The statement went on to criticize the “ultimatums issued to only one side of the conflict,” while, at the same time, calling for “regime change” as a mandatory precondition for settling the unrest.
The Russian deputies say they condemn military intervention in the affairs of foreign countries and the imposition of solutions from outside.
"Russia will not support a single document that implies or allows such intervention without the UN Security Council's direct approval," the lawmakers said.
Pushkov warned against using unsubstantiated “humanitarian reasons” for justifying military intervention in foreign countries, and turning the United Nations and the Security Council “into an ally for one side of a civil conflict."
These activities are advanced by the help of western media, Pushkov believes, which promote a particular set of 'facts' that are usually impossible to prove. He called for a bigger presence of Russian media in the international arena in order to create greater transparency in news coverage.
"This is a serious matter for our information policy," the deputy said.
Russia has expressed alarm over the increasing tendency of foreign powers – notably NATO countries – to resolve internal conflicts in foreign countries through military force. The latest such intervention happened in Libya, which recently experienced a full-blown civil war.

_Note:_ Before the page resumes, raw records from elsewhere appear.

Lemma harmless_escaped s : harmless (escaped s).
Proof.
  induction s as [|u s IH]; [constructor|]. cbn [escaped flat_map]. apply Forall_app. split; [|exact IH].
  destruct (in_ranges rx_escapable u) eqn:E.
  - unfold substitute. destruct (get meta [u]) as [c|] eqn:Em.
    + apply get_In in Em. unfold meta in Em. rewrite !elem_of_cons, elem_of_nil in Em.
      repeat destruct Em as [[= -> ->]|Em]; [apply harmless_small; by_decide..|done].
    + assert (H : forallb (fun u => forallb (fun c => negb (in_ranges rx_dangerous c)) (unicode_escape u))
          (range_units rx_escapable) = true) by (by vm_compute).
      rewrite forallb_forall in H. specialize (H u). rewrite <- list_elem_of_In, forallb_forall in H.
      apply Forall_forall. intros c Hc. apply negb_true_iff, H; [by apply in_ranges_units|by apply list_elem_of_In].
  - repeat constructor. destruct (in_ranges rx_dangerous u) eqn:Ed; [|done]. apply dangerous_escapable in Ed. congruence.
Qed.

Lemma harmless_quote s : harmless (quote s).
Proof.
  rewrite quote_escaped. apply Forall_cons. split; [done|]. apply Forall_app. split; [apply harmless_escaped|by repeat constructor].
Qed.

Lemma harmless_join sep ts : harmless sep -> Forall harmless ts -> harmless (join sep ts).
Proof.
  intros Hs. induction ts as [|t ts IH]; [constructor|]. intros [Ht Hts]%Forall_cons.
  destruct ts as [|t' ts]; [done|]. apply Forall_app. split; [done|]. apply Forall_app. split; [done|by apply IH].
Qed.

Lemma harmless_ws w : all_ws w -> harmless w.
Proof.
  intros Hw. apply harmless_small, Forall_forall. intros c Hc. unfold all_ws in Hw. rewrite forallb_forall in Hw.
  apply list_elem_of_In in Hc. specialize (Hw c Hc). unfold json_ws in Hw.
  rewrite bool_decide_eq_true, !elem_of_cons, elem_of_nil in Hw. lia.
Qed.

Lemma harmless_unit c : 0 < c < 173 -> harmless [c].
Proof. intros H. apply harmless_small. by apply List.Forall_cons. Qed.

Lemma harmless_wrap c c' gap mind ts :
  0 < c < 173 -> 0 < c' < 173 -> all_ws gap -> all_ws mind -> Forall harmless ts -> harmless (wrap [c] [c'] gap mind ts).
Proof.
  intros Hc Hc' Hg Hm Hts. destruct (decide (ts = [])) as [->|Hne].
  { by apply (Forall_app_2 _ [c] [c']); apply harmless_unit. }
  rewrite wrap_parts by done. set (w := line_break gap gap).
  assert (Hw : harmless w) by (by apply harmless_ws, line_break_ws).
  change (harmless ([c] ++ w ++ join (44 :: w) ts ++ line_break gap mind ++ [c'])).
  repeat (apply Forall_app; split); try (by apply harmless_unit); [done| |].
  - apply harmless_join; [|done]. apply Forall_cons. by split.
  - by apply harmless_ws, line_break_ws.
Qed.

Lemma str_harmless indent v :
  all_ws indent -> forall gap t, all_ws gap -> str None indent gap v = Some t -> harmless t.
Proof.
  intros Hi. induction v as [| |b|x| |s|l IH|o IH] using value_ind'; intros gap t Hg Ht; cbn [str] in Ht;
    [done|injection Ht as <-; try rewrite Forall_forall in IH..].
  - apply harmless_small; by_decide.
  - apply harmless_small; destruct b; by_decide.
  - apply harmless_small. eapply Forall_impl; [apply num_string_units|]. cbn beta. unfold is_digit. intros c Hc. lia.
  - apply harmless_small; by_decide.
  - apply harmless_quote.
  - assert (Hg' : all_ws (gap ++ indent)) by (by apply all_ws_app).
    apply harmless_wrap; [done..|]. apply Forall_forall. intros t Hin.
    apply list_elem_of_fmap in Hin as (x & -> & Hin). destruct (str None indent _ x) as [t|] eqn:E.
    + destruct t; [by apply harmless_small; by_decide|by eapply IH].
    + apply harmless_small; by_decide.
  - assert (Hg' : all_ws (gap ++ indent)) by (by apply all_ws_app).
    apply harmless_wrap; [done..|]. rewrite member_items_texts. apply Forall_forall. intros t Hin.
    apply list_elem_of_fmap in Hin as (tx & -> & Hin). unfold member_items in Hin.
    apply list_elem_of_In, in_flat_map in Hin as ([k v] & Hin & Ht).
    apply list_elem_of_In in Hin. rewrite entries_perm in Hin. cbn in Ht.
    destruct (str None indent _ v) as [t|] eqn:Es; [|done]. destruct Ht as [<-|[]]. cbn [fst].
    apply Forall_app. split; [apply harmless_quote|]. apply Forall_cons. split; [done|]. apply Forall_app.
    split; [apply harmless_ws, after_colon_ws|by apply (IH (k, v) Hin (gap ++ indent))].
Qed.

Lemma escape_harmless t : harmless t -> escape_dangerous t = t.
Proof.
  intros H. unfold escape_dangerous. replace (existsb _ t) with false; [done|]. symmetry.
  induction H as [|c t Hc _ IH]; [done|]. cbn [existsb]. by rewrite Hc.
Qed.

(** ** What passes the check *)

Lemma after_brackets_suffix o t :
  forallb opener o = true ->
  exists o', forallb opener o' = true /\ o ++ t = o' ++ after_brackets (o ++ t) t.
Proof.
  revert o. induction t as [|c t IH]; intros o Ho; cbn [after_brackets]; [by exists []|].
  destruct (decide (c = 91)) as [->|Hne].
  - destruct (IH [] eq_refl) as (o' & Ho' & E). exists (o ++ 91 :: o').
    rewrite forallb_app. cbn [forallb app] in *. rewrite Ho, Ho'. split; [done|]. rewrite <- app_assoc. cbn. by rewrite <- E.
  - destruct (is_space c) eqn:Hc; [|by exists []].
    replace (o ++ c :: t) with ((o ++ [c]) ++ t) by (by rewrite <- app_assoc). apply IH.
    rewrite forallb_app, Ho. cbn. unfold opener. by rewrite Hc.
Qed.

(** Units the fourth expression may drop, or leave to the first. *)
Definition good (c : Z) : bool := rx_one_unit c || (c =? 91).

Lemma opener_good o : forallb opener o = true -> forallb good o = true.
Proof.
  rewrite !forallb_forall. intros H c Hc. specialize (H c Hc). unfold opener in H. unfold good, rx_one_unit.
  destruct (is_space c); [by rewrite orb_true_r|]. cbn in H. by rewrite H, orb_true_r.
Qed.

Lemma replace_four_rest_good t :
  forallb rx_one_unit (replace_four_rest 0 t) = true -> forallb good t = true.
Proof.
  induction t as [t IH] using (induction_ltof1 _ length). unfold ltof in IH. destruct t as [|c t]; [done|].
  cbn [replace_four_rest]. destruct (after_brackets_suffix [] t eq_refl) as (o & Ho & E). cbn [app] in E.
  set (r := after_brackets t t) in *. case_match_goal.
  - apply andb_true_iff in Heqb as [Hc _]. intros H. apply bool_decide_eq_true in Hc.
    rewrite E, length_app in H. replace (length o + length r - length r)%nat with (length o) in H by lia.
    rewrite replace_four_skip in H. apply IH in H; [|rewrite E; cbn; rewrite length_app; lia].
    cbn [forallb]. rewrite E, forallb_app, H, (opener_good o) by done. cbn in Hc.
    rewrite !elem_of_cons, elem_of_nil in Hc. by destruct Hc as [->|[->|[]]].
  - cbn [forallb]. unfold good at 1. intros [-> H]%andb_true_iff. cbn. apply IH; [cbn; lia|done].
Qed.

Lemma json_safe_good t : json_safe t = true -> forallb good (reduce t) = true.
Proof.
  unfold json_safe. fold (reduce t). generalize (reduce t). clear t. intros t H. unfold replace_four in H.
  destruct (after_brackets_suffix [] t eq_refl) as (o & Ho & E). cbn [app] in E.
  apply replace_four_rest_good in H. by rewrite E, forallb_app, opener_good, H.
Qed.

(** Units of words and numerals. *)
Definition token_unit (c : Z) : Prop := is_digit c = true \/ c ∈ js "truefalsn+-.E".

Definition is_token (k : jstr) : Prop :=
  k <> [] /\ head k <> Some 34 /\ after_token k = Some [] /\ Forall token_unit k.

Lemma digits_units ds : forallb is_digit ds = true -> Forall token_unit ds.
Proof. rewrite forallb_forall. intros H. apply Forall_forall. intros c Hc. left. by apply H, list_elem_of_In. Qed.

Lemma after_fraction_parts t :
  exists f, t = f ++ after_fraction t /\ (f = [] \/ exists fs, f = 46 :: fs /\ forallb is_digit fs = true).
Proof.
  destruct t as [|c t]; [by exists []; split; [|left]|]. cbn. case_decide as Hc; [|by exists []; split; [|left]].
  subst. destruct (span_parts is_digit t) as [H1 H2]. exists (46 :: (span is_digit t).1). cbn. rewrite <- H1.
  split; [done|right]. by eexists.
Qed.

Lemma after_exponent_parts t :
  exists e, t = e ++ after_exponent t /\ after_exponent e = [] /\ Forall token_unit e /\
  match e with c :: _ => c = 101 \/ c = 69 | [] => True end.
Proof.
  assert (Hnil : exists e, t = e ++ t /\ after_exponent e = [] /\ Forall token_unit e /\
    match e with c :: _ => c = 101 \/ c = 69 | [] => True end) by (by exists []).
  destruct t as [|c t]; [done|]. cbn. case_bool_decide as Hc; [|done].
  destruct (span is_digit (after_sign t)) as [[|d ds] r] eqn:E; [done|]. clear Hnil.
  destruct (span_parts is_digit (after_sign t)) as [H1 H2]. rewrite E in H1, H2. cbn [fst snd] in H1, H2.
  assert (Hs : exists sg, t = sg ++ after_sign t /\ Forall token_unit sg /\
    after_sign (sg ++ d :: ds) = d :: ds).
  { assert (Hd : after_sign (d :: ds) = d :: ds).
    { cbn [forallb] in H2. apply andb_true_iff in H2 as [H2 _]. cbn. rewrite bool_decide_false; [done|].
      rewrite !elem_of_cons, elem_of_nil. by intros [->|[->|[]]]. }
    destruct t as [|s t]; [done|]. cbn. case_bool_decide as Hs; [|by exists []].
    exists [s]. split; [done|]. split; [|cbn; by rewrite bool_decide_true]. apply List.Forall_cons; [|constructor]. right. cbn in Hs.
    rewrite !elem_of_cons, elem_of_nil in Hs. destruct Hs as [->|[->|[]]]; by_decide. }
  destruct Hs as (sg & Hs & Hu & Ha). exists (c :: sg ++ d :: ds). cbn in Hc. rewrite !elem_of_cons, elem_of_nil in Hc.
  split_and!.
  - cbn. f_equal. rewrite <- app_assoc. cbn in H1 |- *. by rewrite <- H1.
  - cbn [app after_exponent]. rewrite bool_decide_true by (destruct Hc as [->|[->|[]]]; by_decide). rewrite Ha.
    pose proof (token_span_app is_digit (d :: ds) [] H2 I) as Hsp. rewrite app_nil_r in Hsp. by rewrite Hsp.
  - apply Forall_cons. split; [right; destruct Hc as [->|[->|[]]]; by_decide|].
    apply Forall_app. split; [done|by apply digits_units].
  - destruct Hc as [->|[->|[]]]; [by left|by right].
Qed.

Lemma after_digits_parts t r :
  after_digits t = Some r ->
  exists k, t = k ++ r /\ after_digits k = Some [] /\ Forall token_unit k /\
  match k with c :: _ => is_digit c = true | [] => False end.
Proof.
  unfold after_digits at 1. destruct (span_parts is_digit t) as [E1 Hds].
  destruct (span is_digit t) as [[|d ds] t1] eqn:Es; [done|]. cbn [fst snd] in E1, Hds. intros [= Hr].
  destruct (after_fraction_parts t1) as (f & Ef & Hf).
  destruct (after_exponent_parts (after_fraction t1)) as (e & Ee & Hx & Hu & He). rewrite Hr in Ee.
  assert (Hne : match e with c :: _ => is_digit c = false | [] => True end).
  { destruct e as [|c e]; [done|]. by destruct He as [->| ->]. }
  exists ((d :: ds) ++ f ++ e). split_and!.
  - rewrite <- !app_assoc, <- Ee, <- Ef. by rewrite E1.
  - unfold after_digits. destruct Hf as [->|(fs & -> & Hfs)].
    + rewrite (app_nil_l e), (token_span_app is_digit (d :: ds) e) by done.
      assert (Hf : after_fraction e = e); [|by rewrite Hf, Hx].
      destruct e as [|c e]; [done|]. cbn. rewrite decide_False; [done|]. by destruct He as [->| ->].
    + rewrite (token_span_app is_digit (d :: ds)) by done.
      change (Some (after_exponent (span is_digit (fs ++ e)).2) = Some []). rewrite token_span_app by done. cbn [snd].
      by rewrite Hx.
  - apply Forall_app. split; [by apply digits_units|]. apply Forall_app. split; [|done].
    destruct Hf as [->|(fs & -> & Hfs)]; [done|]. apply Forall_cons. split; [right; by_decide|by apply digits_units].
  - cbn [forallb] in Hds. by apply andb_true_iff in Hds as [Hd _].
Qed.

Lemma after_token_parts c t r :
  c <> 34 -> after_token (c :: t) = Some r -> exists k, c :: t = k ++ r /\ is_token k.
Proof.
  intros Hc. unfold after_token at 1.
  assert (Hword : forall w, starts_with (c :: t) w = true -> after_token w = Some [] -> w <> [] ->
    head w <> Some 34 -> Forall token_unit w -> Some (drop (length w) (c :: t)) = Some r ->
    exists k, c :: t = k ++ r /\ is_token k).
  { intros w Hs H1 H2 H3 H4 [= <-]. exists w. apply starts_with_spec in Hs as [t' E]. rewrite E.
    by rewrite drop_app_length. }
  destruct (starts_with (c :: t) "true") eqn:E1; [intros H; eapply (Hword "true"); done || by_decide|].
  destruct (starts_with (c :: t) "false") eqn:E2; [intros H; eapply (Hword "false"); done || by_decide|].
  destruct (starts_with (c :: t) "null") eqn:E3; [intros H; eapply (Hword "null"); done || by_decide|].
  clear Hword. rewrite decide_False by done. destruct (decide (c = 45)) as [->|Hm]; intros H.
  - apply after_digits_parts in H as (k & -> & Hk & Hu & _). exists (45 :: k). split; [done|].
    split_and!; [done|done| |apply List.Forall_cons; [right; by_decide|done]].
    by rewrite after_token_no_word, decide_False, decide_True.
  - apply after_digits_parts in H as (k & E & Hk & Hu & Hd). exists k. split; [done|].
    destruct k as [|d k]; [done|]. injection E as <- _. split_and!; [done|cbn; congruence| |done].
    unfold is_digit in Hd. rewrite after_token_no_word, !decide_False by (done || lia). done.
Qed.

Lemma token_unit_units c : token_unit c -> c <> 34 /\ c <> 64 /\ c <> 92.
Proof.
  intros [H|H]; [unfold is_digit in H; lia|]. cbn in H. rewrite !elem_of_cons, elem_of_nil in H.
  repeat destruct H as [->|H]; done.
Qed.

Following the passage of a UN resolution on Libya that called for the protection of innocent civilians, NATO countries launched a massive aerial offensive that inflicted heavy casualties. Russia and other countries say NATO “overstepped its mandate” by apparently taking the side of the militant opposition.
The NATO mission attracted further condemnation when video footage showed Libyan leader Muammar Gaddafi being taken alive by the National Liberation Army in Sirte, moments before being summarily executed by his captors.